### Data for analysis
────────────────────
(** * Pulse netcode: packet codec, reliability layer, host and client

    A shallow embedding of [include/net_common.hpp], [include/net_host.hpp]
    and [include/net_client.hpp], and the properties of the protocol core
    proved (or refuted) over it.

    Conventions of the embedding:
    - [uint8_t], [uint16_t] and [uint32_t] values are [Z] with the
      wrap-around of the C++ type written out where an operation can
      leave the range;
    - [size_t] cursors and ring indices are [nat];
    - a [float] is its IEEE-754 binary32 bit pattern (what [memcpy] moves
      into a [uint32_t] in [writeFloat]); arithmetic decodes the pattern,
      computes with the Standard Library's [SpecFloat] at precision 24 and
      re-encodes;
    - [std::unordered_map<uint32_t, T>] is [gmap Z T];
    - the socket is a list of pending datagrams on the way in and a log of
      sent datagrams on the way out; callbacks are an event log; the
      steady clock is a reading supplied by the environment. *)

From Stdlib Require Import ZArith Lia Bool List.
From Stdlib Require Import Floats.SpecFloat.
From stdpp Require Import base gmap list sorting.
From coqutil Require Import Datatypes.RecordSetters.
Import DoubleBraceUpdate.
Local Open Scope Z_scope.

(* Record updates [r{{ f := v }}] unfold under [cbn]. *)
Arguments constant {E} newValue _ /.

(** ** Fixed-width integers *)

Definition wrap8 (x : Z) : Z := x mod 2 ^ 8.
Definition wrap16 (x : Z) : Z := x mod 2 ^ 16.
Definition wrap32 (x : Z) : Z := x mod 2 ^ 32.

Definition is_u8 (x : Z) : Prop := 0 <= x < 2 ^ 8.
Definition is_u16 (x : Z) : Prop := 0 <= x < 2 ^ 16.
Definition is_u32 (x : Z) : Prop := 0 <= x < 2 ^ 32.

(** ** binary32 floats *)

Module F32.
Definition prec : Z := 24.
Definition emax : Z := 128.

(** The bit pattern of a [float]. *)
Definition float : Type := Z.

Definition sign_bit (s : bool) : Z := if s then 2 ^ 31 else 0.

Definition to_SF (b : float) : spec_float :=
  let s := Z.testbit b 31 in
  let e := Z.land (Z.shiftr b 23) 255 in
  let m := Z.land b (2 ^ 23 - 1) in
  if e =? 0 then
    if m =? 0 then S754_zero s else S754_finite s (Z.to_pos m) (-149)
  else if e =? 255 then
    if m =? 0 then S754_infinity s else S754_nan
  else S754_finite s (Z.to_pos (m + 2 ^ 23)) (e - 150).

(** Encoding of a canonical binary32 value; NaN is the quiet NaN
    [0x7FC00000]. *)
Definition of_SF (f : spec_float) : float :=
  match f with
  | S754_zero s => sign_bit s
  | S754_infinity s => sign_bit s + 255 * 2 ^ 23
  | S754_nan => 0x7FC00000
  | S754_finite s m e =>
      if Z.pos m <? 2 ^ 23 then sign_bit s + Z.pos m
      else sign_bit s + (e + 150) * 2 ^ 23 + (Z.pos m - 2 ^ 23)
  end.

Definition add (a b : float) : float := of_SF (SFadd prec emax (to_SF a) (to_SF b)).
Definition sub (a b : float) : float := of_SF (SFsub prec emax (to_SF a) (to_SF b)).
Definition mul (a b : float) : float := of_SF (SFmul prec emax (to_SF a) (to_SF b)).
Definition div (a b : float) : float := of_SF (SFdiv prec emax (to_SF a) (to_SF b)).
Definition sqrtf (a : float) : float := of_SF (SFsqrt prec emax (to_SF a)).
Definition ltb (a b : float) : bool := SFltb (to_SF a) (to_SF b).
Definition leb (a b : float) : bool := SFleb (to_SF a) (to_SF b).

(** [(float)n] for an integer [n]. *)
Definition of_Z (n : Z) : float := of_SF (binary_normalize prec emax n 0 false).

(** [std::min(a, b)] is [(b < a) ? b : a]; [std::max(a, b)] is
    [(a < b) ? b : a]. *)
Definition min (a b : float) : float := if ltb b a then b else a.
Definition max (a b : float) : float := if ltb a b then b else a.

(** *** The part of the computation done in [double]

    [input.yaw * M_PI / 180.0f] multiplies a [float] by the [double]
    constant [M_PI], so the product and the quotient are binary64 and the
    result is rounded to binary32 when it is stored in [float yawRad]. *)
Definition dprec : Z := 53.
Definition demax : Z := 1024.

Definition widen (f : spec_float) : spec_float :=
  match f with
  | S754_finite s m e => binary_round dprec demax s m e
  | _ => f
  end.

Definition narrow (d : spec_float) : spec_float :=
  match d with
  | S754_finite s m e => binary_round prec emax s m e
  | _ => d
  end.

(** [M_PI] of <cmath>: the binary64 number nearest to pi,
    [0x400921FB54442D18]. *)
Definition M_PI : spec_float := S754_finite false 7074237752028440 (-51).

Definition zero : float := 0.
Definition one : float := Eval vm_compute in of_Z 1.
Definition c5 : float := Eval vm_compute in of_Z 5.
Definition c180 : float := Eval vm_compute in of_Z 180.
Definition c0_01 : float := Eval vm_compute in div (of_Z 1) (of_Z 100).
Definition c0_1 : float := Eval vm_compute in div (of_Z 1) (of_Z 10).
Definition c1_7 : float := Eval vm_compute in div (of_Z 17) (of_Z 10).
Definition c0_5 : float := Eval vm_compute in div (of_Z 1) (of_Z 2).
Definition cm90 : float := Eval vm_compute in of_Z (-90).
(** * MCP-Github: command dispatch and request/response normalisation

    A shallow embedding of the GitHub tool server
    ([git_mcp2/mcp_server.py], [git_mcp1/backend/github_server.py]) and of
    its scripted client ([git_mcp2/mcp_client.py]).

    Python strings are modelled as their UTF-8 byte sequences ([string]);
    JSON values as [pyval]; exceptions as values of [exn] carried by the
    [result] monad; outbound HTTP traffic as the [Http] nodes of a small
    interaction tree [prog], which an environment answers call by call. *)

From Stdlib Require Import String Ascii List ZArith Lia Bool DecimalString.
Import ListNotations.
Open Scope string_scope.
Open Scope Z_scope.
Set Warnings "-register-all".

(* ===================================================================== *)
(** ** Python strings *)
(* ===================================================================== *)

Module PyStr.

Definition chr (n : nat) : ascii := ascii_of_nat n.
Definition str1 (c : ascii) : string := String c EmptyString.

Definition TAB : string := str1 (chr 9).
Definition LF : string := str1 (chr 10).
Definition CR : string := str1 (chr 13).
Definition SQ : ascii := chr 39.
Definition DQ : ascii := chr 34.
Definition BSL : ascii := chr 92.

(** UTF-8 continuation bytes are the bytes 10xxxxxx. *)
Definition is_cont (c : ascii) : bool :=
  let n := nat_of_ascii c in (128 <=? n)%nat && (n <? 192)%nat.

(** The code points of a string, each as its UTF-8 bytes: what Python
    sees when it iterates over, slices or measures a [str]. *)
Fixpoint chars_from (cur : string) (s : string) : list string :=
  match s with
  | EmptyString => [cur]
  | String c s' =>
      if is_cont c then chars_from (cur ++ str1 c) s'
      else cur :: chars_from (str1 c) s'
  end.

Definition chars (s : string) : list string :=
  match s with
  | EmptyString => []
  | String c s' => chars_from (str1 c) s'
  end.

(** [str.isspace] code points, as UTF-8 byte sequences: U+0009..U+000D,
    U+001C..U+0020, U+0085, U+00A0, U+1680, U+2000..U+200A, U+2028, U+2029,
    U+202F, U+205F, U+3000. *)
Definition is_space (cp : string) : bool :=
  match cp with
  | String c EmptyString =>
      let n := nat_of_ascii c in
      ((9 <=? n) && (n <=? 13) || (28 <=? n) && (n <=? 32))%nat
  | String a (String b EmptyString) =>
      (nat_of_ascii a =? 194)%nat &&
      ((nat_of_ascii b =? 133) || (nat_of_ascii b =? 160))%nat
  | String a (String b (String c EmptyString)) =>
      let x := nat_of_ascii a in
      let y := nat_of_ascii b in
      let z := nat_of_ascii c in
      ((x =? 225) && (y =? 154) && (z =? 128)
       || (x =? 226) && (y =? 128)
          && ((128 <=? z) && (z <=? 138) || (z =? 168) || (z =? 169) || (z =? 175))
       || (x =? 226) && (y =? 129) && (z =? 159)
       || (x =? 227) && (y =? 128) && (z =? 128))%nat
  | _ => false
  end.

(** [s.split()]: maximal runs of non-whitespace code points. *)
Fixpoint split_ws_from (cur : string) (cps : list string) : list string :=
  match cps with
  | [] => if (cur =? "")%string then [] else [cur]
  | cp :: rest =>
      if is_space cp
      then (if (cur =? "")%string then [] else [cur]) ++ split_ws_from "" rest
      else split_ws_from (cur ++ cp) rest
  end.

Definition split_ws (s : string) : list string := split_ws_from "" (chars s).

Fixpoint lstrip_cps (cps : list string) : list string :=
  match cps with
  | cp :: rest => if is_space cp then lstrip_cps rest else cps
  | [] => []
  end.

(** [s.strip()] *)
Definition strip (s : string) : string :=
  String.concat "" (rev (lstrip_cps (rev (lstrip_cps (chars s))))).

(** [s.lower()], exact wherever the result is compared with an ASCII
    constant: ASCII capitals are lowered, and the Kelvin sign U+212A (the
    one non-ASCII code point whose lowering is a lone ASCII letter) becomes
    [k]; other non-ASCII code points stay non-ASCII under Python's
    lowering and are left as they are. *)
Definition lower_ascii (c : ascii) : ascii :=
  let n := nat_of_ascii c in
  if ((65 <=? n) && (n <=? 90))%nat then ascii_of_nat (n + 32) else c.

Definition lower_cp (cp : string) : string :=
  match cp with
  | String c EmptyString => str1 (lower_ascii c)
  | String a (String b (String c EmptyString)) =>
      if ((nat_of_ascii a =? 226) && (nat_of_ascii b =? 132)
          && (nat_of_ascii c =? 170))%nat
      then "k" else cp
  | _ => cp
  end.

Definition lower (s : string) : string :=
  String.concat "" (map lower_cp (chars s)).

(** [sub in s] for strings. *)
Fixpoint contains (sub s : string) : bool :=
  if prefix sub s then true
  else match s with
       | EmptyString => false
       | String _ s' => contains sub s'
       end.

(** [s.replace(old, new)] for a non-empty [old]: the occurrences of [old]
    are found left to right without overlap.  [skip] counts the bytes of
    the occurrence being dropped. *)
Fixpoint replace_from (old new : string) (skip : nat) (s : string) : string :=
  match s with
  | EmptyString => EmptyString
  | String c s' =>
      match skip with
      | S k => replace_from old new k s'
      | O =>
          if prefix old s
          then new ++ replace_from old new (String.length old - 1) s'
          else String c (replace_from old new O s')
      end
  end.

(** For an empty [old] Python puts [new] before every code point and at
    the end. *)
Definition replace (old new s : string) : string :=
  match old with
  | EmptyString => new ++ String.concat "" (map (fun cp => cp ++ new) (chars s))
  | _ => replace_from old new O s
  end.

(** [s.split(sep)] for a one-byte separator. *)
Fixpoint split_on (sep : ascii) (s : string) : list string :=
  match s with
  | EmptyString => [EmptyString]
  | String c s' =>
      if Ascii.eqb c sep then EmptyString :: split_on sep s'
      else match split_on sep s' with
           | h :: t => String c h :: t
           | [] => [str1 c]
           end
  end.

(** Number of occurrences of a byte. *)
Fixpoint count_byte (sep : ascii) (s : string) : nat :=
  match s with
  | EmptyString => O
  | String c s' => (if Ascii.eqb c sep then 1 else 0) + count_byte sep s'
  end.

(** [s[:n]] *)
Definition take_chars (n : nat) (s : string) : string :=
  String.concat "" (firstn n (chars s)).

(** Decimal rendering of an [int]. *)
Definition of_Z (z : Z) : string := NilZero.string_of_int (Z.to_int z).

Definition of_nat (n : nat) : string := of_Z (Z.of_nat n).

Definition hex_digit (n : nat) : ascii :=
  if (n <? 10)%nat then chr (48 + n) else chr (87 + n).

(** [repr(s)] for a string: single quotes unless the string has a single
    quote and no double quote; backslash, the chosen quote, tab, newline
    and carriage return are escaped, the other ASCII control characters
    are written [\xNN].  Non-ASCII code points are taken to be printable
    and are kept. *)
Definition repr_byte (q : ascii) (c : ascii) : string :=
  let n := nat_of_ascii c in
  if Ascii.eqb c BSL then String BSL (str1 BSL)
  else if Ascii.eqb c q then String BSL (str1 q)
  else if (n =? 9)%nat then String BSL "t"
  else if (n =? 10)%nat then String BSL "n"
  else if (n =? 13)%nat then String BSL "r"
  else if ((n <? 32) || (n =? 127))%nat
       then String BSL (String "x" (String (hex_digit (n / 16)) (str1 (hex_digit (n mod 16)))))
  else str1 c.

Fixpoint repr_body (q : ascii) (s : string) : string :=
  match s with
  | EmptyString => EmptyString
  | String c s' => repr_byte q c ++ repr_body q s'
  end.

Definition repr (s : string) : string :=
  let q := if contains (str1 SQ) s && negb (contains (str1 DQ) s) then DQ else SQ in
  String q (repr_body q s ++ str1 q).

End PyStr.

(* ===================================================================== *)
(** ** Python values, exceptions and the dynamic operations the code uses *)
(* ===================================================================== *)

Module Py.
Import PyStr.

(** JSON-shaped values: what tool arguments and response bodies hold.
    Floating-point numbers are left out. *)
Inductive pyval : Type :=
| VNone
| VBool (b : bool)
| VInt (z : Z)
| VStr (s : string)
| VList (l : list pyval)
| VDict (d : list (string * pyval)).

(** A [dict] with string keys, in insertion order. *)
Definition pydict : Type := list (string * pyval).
────────────────────
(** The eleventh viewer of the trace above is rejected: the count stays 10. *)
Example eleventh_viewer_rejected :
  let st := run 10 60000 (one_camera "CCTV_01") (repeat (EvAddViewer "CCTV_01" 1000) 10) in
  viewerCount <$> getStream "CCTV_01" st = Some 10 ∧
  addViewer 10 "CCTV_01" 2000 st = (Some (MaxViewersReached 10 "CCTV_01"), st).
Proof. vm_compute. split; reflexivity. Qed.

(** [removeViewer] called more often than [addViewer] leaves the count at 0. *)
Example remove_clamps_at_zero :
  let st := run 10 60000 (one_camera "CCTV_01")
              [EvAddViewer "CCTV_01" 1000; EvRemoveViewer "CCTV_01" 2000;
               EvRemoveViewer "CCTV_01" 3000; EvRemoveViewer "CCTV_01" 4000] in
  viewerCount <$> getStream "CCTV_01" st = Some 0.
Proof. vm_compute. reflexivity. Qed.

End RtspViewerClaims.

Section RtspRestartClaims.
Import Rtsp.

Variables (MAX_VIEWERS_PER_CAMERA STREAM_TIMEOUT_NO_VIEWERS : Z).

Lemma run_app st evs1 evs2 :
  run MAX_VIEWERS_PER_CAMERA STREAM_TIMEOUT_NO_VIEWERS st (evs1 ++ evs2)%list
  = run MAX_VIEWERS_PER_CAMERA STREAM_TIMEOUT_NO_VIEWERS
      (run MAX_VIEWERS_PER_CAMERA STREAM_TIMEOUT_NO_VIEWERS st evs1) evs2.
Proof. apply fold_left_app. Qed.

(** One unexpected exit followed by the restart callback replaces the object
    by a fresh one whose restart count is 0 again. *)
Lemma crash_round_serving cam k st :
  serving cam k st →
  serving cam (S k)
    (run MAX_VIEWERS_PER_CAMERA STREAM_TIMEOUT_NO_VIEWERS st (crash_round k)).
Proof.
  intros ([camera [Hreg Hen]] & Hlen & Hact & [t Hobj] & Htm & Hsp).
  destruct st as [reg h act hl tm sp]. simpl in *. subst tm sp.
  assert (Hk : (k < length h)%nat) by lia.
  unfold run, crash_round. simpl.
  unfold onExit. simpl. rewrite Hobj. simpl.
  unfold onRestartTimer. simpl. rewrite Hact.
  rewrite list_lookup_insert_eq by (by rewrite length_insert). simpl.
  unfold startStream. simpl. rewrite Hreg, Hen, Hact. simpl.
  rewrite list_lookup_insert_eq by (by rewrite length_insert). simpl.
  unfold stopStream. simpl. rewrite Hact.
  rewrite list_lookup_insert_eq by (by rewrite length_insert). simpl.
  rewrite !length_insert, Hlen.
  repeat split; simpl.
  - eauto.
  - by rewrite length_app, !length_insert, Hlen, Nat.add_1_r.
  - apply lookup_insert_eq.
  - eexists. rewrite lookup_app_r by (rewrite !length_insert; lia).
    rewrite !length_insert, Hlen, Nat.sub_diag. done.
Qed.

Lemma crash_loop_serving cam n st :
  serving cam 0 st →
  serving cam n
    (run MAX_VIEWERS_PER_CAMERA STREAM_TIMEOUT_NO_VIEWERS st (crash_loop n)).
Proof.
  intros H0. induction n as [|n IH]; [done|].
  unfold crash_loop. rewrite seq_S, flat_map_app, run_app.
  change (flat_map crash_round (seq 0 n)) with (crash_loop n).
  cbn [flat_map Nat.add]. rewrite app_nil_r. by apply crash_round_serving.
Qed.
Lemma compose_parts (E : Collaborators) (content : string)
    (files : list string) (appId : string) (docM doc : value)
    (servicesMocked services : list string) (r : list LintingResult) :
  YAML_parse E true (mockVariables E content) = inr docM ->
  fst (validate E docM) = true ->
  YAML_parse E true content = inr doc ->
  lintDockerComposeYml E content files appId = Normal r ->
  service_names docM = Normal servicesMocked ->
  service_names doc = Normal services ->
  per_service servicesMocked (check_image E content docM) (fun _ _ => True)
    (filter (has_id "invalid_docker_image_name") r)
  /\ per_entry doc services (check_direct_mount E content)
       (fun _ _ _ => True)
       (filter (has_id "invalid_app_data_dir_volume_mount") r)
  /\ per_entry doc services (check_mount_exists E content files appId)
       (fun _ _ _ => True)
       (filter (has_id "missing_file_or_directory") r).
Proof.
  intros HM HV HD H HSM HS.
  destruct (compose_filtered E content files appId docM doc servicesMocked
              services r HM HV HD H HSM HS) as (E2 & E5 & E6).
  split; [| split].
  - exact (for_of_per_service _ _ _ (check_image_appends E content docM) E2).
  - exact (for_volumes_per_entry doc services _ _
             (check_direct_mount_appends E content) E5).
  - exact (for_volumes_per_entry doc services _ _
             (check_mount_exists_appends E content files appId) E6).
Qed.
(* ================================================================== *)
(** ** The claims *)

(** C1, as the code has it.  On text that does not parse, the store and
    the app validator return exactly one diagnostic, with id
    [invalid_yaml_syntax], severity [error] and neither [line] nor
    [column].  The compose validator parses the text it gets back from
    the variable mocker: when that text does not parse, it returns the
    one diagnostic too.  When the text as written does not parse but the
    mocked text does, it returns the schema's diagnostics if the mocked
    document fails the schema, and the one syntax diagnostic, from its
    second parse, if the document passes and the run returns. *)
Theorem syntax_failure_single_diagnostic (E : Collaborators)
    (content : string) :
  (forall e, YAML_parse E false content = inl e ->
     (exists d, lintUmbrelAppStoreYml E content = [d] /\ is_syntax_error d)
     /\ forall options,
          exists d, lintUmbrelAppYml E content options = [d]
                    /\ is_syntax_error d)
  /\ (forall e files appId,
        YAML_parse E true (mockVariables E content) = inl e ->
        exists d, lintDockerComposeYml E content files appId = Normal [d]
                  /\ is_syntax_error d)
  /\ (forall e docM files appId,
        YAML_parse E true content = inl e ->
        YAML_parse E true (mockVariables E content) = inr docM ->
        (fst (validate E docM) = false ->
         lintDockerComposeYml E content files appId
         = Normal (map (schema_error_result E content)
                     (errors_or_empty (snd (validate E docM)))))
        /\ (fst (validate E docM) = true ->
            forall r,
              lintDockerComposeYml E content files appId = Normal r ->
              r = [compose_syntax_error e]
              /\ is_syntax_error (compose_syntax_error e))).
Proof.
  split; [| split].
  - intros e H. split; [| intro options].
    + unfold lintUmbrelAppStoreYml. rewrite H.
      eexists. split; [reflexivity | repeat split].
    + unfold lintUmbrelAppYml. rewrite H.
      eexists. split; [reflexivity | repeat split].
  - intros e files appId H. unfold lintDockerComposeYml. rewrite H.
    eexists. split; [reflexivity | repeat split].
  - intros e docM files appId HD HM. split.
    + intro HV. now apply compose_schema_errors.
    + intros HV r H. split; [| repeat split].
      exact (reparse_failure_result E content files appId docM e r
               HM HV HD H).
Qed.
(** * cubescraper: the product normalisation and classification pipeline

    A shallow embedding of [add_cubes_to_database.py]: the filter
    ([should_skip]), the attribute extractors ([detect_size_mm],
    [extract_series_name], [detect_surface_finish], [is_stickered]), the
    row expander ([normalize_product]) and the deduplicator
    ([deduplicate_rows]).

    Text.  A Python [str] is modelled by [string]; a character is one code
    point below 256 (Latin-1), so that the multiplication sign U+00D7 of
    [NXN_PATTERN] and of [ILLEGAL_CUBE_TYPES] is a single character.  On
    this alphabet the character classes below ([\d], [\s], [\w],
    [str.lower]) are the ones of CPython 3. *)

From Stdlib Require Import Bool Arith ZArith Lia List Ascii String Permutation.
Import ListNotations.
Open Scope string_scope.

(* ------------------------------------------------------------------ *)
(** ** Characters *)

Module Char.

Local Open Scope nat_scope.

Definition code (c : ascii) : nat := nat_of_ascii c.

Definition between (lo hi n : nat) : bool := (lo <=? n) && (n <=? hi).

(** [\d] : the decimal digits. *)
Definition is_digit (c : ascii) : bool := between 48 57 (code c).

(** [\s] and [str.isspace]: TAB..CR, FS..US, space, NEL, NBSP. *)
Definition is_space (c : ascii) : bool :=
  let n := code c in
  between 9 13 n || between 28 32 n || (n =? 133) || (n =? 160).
────────────────────
### What is being asked
Show every line in the entries above that contains the string "Collaborators".

### Answer area
Lemma compose_parts (E : Collaborators) (content : string)
Theorem syntax_failure_single_diagnostic (E : Collaborators)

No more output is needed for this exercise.